Sheikh Tahnoon bin Zayed al Nahyan, the UAE’s national security adviser, chairs ADQ and the Royal Group, while Mubadala is chaired by his brother, Sheikh Mohamed bin Zayed Al Nahyan (colloquially known as MBZ), who was recently installed as the ruler of Abu Dhabi and president of the UAE following the death of Sheikh Khalifa in May. They are members of the so-called “Bani Fatima six” in reference to their mother - and it's no coincidence that all three investment groups are backing the same man.
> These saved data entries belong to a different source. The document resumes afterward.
(** * rubber-docker, levels 00 (fork/exec) and 04 (overlay root)

    A shallow embedding of [levels/00_fork_exec/rd.py] and
    [levels/04_overlay/rd.py].  The scripts are sequences of operating-system
    and library calls, so a script becomes a finite tree of calls (a free
    monad over the call signature), and its behaviour is the set of traces
    the tree admits, either against every environment ([runs]) or against a
    small model of the file system ([runs_in], [exec]). *)

From stdpp Require Import gmap strings pretty list fin_maps.
From Stdlib Require Import ZArith Ascii.

Local Open Scope Z_scope.

(** ** Python values *)

(** The exception classes the scripts can meet.  [KeyboardInterrupt] and
    [SystemExit] derive from [BaseException] only; every other class derives
    from [Exception]. *)
Inductive exn :=
| OSError (msg : string)
| IOError (msg : string)
| RuntimeError (msg : string)
| AssertionError (msg : string)
| IndexError (msg : string)
| TarError (msg : string)
| KeyboardInterrupt
| SystemExit (code : Z).

(** [isinstance(e, Exception)]. *)
Definition is_Exception (e : exn) : bool :=
  match e with
  | KeyboardInterrupt | SystemExit _ => false
  | _ => true
  end.

(** [str.startswith('/')] and [str.endswith('/')]. *)
Definition startswith_sep (s : string) : bool :=
  match s with
  | String a _ => bool_decide (a = "/"%char)
  | EmptyString => false
  end.

Fixpoint endswith_sep (s : string) : bool :=
  match s with
  | EmptyString => false
  | String a EmptyString => bool_decide (a = "/"%char)
  | String _ s' => endswith_sep s'
  end.

(** One round of the loop of [posixpath.join] (Python 2.7): an absolute
    component discards what precedes it, a separator is inserted unless the
    path so far is empty or already ends with one. *)
Definition join2 (path b : string) : string :=
  if startswith_sep b then b
  else if bool_decide (path = "") || endswith_sep path then path +:+ b
  else path +:+ "/" +:+ b.

(** [os.path.join(a, *p)]. *)
Definition os_path_join (a : string) (p : list string) : string :=
  foldl join2 a p.

(** [os.extsep.join([a, b])], with [os.extsep = '.']. *)
Definition extsep_join (a b : string) : string := a +:+ "." +:+ b.

(** [str(n)], ['%d' % n] and ['{}'.format(n)] for an integer. *)
Definition str_of_int (n : Z) : string := pretty n.

(** ** Constants of the standard library *)

Module stat.
(** Octal 020000, 060000 and 010000. *)
Definition S_IFCHR : Z := 0x2000.
Definition S_IFBLK : Z := 0x6000.
Definition S_IFIFO : Z := 0x1000.
(** [stat.S_IFMT(mode)] and [stat.S_IMODE(mode)]: the masks are octal
    170000 and 7777. *)
Definition S_IFMT (mode : Z) : Z := Z.land mode 0xf000.
Definition S_IMODE (mode : Z) : Z := Z.land mode 0xfff.
End stat.

Module tarfile.
Definition REGTYPE : string := "0".
Definition LNKTYPE : string := "1".
Definition SYMTYPE : string := "2".
Definition CHRTYPE : string := "3".
Definition BLKTYPE : string := "4".
Definition DIRTYPE : string := "5".
Definition FIFOTYPE : string := "6".
End tarfile.

(** [os.makedev], [os.major] and [os.minor]: the C library's encoding of a
    device number (glibc: twelve low bits of the major above eight low bits of
    the minor, the remaining bits of both further up). *)
Definition os_makedev (major minor : Z) : Z :=
  Z.lor (Z.lor (Z.shiftl (Z.land major 0xfff) 8)
               (Z.shiftl (Z.land major 0xfffff000) 32))
        (Z.lor (Z.land minor 0xff)
               (Z.shiftl (Z.land minor 0xffffff00) 12)).

Definition os_major (dev : Z) : Z :=
  Z.lor (Z.land (Z.shiftr dev 8) 0xfff)
        (Z.land (Z.shiftr dev 32) 0xfffff000).

Definition os_minor (dev : Z) : Z :=
  Z.lor (Z.land dev 0xff)
        (Z.land (Z.shiftr dev 12) 0xffffff00).

(** A member of a tar archive ([tarfile.TarInfo]). *)
Record TarInfo := {
  name : string;
  type : string;
  mode : Z;
  linkname : string;
  devmajor : Z;
  devminor : Z
}.

(** An open archive ([tarfile.TarFile]), known by the path it was opened
    from. *)
Record TarFile := { tf_name : string }.

(** ** Calls into the operating system and the libraries *)

(** Modelled from the spec: the [linux] extension module that the level-04
    script imports is not among the sources.  Its integer constants are
    taken as parameters; its functions appear below as calls. *)
Class LinuxModule := {
  CLONE_NEWNS : Z;
  MS_NODEV : Z;
  MS_NOSUID : Z;
  MS_STRICTATIME : Z;
  MS_PRIVATE : Z;
  MS_REC : Z;
  MNT_DETACH : Z
}.

(** The values the kernel headers give these constants. *)
Definition kernel_headers : LinuxModule := {|
  CLONE_NEWNS := 0x20000;
  MS_NODEV := 4;
  MS_NOSUID := 2;
  MS_STRICTATIME := 0x1000000;
  MS_PRIVATE := 0x40000;
  MS_REC := 0x4000;
  MNT_DETACH := 2
|}.

Inductive call :=
| Unshare (flags : Z)                        (* linux.unshare *)
| Mount (source : option string) (target : string) (fstype : option string)
        (flags : Z) (data : option string)   (* linux.mount *)
| Umount2 (target : string) (flags : Z)      (* linux.umount2 *)
| PivotRoot (new_root put_old : string)      (* linux.pivot_root *)
| Exists (path : string)                     (* os.path.exists *)
| Makedirs (path : string)                   (* os.makedirs *)
| Rmdir (path : string)                      (* os.rmdir *)
| Chdir (path : string)                      (* os.chdir *)
| Symlink (src dst : string)                 (* os.symlink *)
| Mknod (path : string) (mode device : Z)    (* os.mknod *)
| TarOpen (path : string)                    (* tarfile.open *)
| GetMembers (t : TarFile)                   (* TarFile.getmembers *)
| ExtractAll (t : TarFile) (path : string) (members : list TarInfo)
                                             (* TarFile.extractall *)
| TarClose (t : TarFile)                     (* TarFile.__exit__ *)
| Print (line : string)                      (* print, to standard output *)
| PrintExc (e : exn)                         (* traceback.print_exc, to
                                                standard error *)
| Uuid4                                      (* str(uuid.uuid4()) *)
| Fork                                       (* os.fork *)
| Waitpid (pid options : Z)                  (* os.waitpid *)
| Execvp (file : string) (args : list string) (* os.execvp *)
| Exit_ (status : Z).                        (* os._exit *)

(** What a call hands back when it returns.  [os.execvp] and [os._exit] have
    nothing to hand back: they do not return. *)
Definition ret (c : call) : Type :=
  match c with
  | Exists _ => bool
  | TarOpen _ => TarFile
  | GetMembers _ => list TarInfo
  | Uuid4 => string
  | Fork => Z
  | Waitpid _ _ => (Z * Z)%type
  | Execvp _ _ | Exit_ _ => Empty_set
  | _ => unit
  end.

(** A call returns a value or raises. *)
Inductive reply (X : Type) :=
| Ok (x : X)
| Err (e : exn).
Arguments Ok {X} x.
Arguments Err {X} e.

(** Calls that never raise: [os.path.exists] answers [False] where [os.stat]
    fails, [os._exit] cannot fail, and writes to the standard streams are
    taken to succeed. *)
Definition fallible (c : call) : bool :=
  match c with
  | Exists _ | Print _ | PrintExc _ | Exit_ _ => false
  | _ => true
  end.

(** How a process stops other than by returning. *)
Inductive stop :=
| Raised (e : exn)                              (* an uncaught exception *)
| Replaced (file : string) (args : list string) (* the image was replaced *)
| Exited (status : Z).                          (* the process is gone *)

Definition stop_of (c : call) : option stop :=
  match c with
  | Execvp file args => Some (Replaced file args)
  | Exit_ status => Some (Exited status)
  | _ => None
  end.

Inductive outcome (A : Type) :=
| Returned (a : A)
| Abort (s : stop).
Arguments Returned {A} a.
Arguments Abort {A} s.

(** ** Scripts as trees of calls *)

Inductive prog (A : Type) : Type :=
| Ret (a : A)
| Raise (e : exn)
| Sys (c : call) (k : reply (ret c) → prog A).
Arguments Ret {A} a.
Arguments Raise {A} e.
Arguments Sys {A} c k.

(** A call on its own: its value is returned, its exception raised. *)
Definition sys (c : call) : prog (ret c) :=
  Sys c (λ r, match r with Ok x => Ret x | Err e => Raise e end).

Fixpoint bind {A B} (p : prog A) (f : A → prog B) : prog B :=
  match p with
  | Ret a => f a
  | Raise e => Raise e
  | Sys c k => Sys c (λ r, bind (k r) f)
  end.

#[export] Instance prog_ret : MRet prog := @Ret.
#[export] Instance prog_bind : MBind prog := λ A B f p, bind p f.

(** [try: p / except: h], for a handler that inspects the exception. *)
Fixpoint try_except {A} (p : prog A) (h : exn → prog A) : prog A :=
  match p with
  | Ret a => Ret a
  | Raise e => h e
  | Sys c k => Sys c (λ r, try_except (k r) h)
  end.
Misra is the architect of SoftBank’s US$100 billion Vision Fund, which received most of its backing from Mubadala and Saudi Arabia’s Public Investment Fund (PIF). The Financial Times reports that Misra has reduced his activity and cut back his roles in SoftBank’s operations to focus on the new venture. He has also stepped down from his role as chief of SoftBank Global Advisors, which manages the Vision Fund 2, but will continue to oversee the first fund.
The first Vision Fund demonstrated sizable heft in global tech venture capital markets, but endured a chequered performance with criticism that it invested at arguably inflated values and made disastrous bets on WeWork, Didi Chuxing and Greensill Capital. It was recently hit by a crash in tech stocks. In the latest financial year, to end-March, the Vision Fund posted a record loss of JPY3.5 trillion (US$25.7 billion) due to plunging stock prices. Meanwhile, SoftBank has witnessed the departure of a swathe of senior leadership.
The turbulent time for the Vision Fund has not deterred ADQ, Mubadala and the Royal Group from backing Misra’s new fund, which will pursue investment strategies beyond start-ups. The massive investment represents a huge personal vote of confidence in Misra and indicates Abu Dhabi has more faith in him than Masayoshi Son’s conglomerate, with Mubadala snubbing Vision Fund 2 in its capital raising.
The decision illustrates the idiosyncratic decision-making culture of Middle Eastern sovereign investors, which are under the sway of powerful rulers who place great emphasis on their own personal networks. The ability to forge top-level alliances is a characteristic of big ticket deal-making in the region, which is distinct from the more corporate institutional investor model seen elsewhere in the sovereign investor universe.
The deal also highlights the new dynamic within Abu Dhabi and the wider federation of emirates with the Sheikh Tahnoon widely regarded as MBZ’s number one within his close circle. The bond between the two brothers presents potential for an ongoing alliance between Mubadala and ADQ, which possess portfolios worth US$284 billion and US$108 billion respectively, and a blurring of boundaries in terms of their strategic distinctiveness.
ADQ is making a steady transformation from a holding company dominated by domestic infrastructure assets to private equity and venture capital. Global SWF’s database shows that ADQ has invested more than US$1.4 billion in private equity investments so far this year, while Mubadala has deployed more than US$4 billion in the asset class. When we take account of their relative size, both funds are investing in private equity at around the same rate. If anything, ADQ buddying up with the older Mubadala – itself the product of the merger of three smaller, distinctive sovereign wealth funds – in private equity strategies would help turbo-charge its investment nous.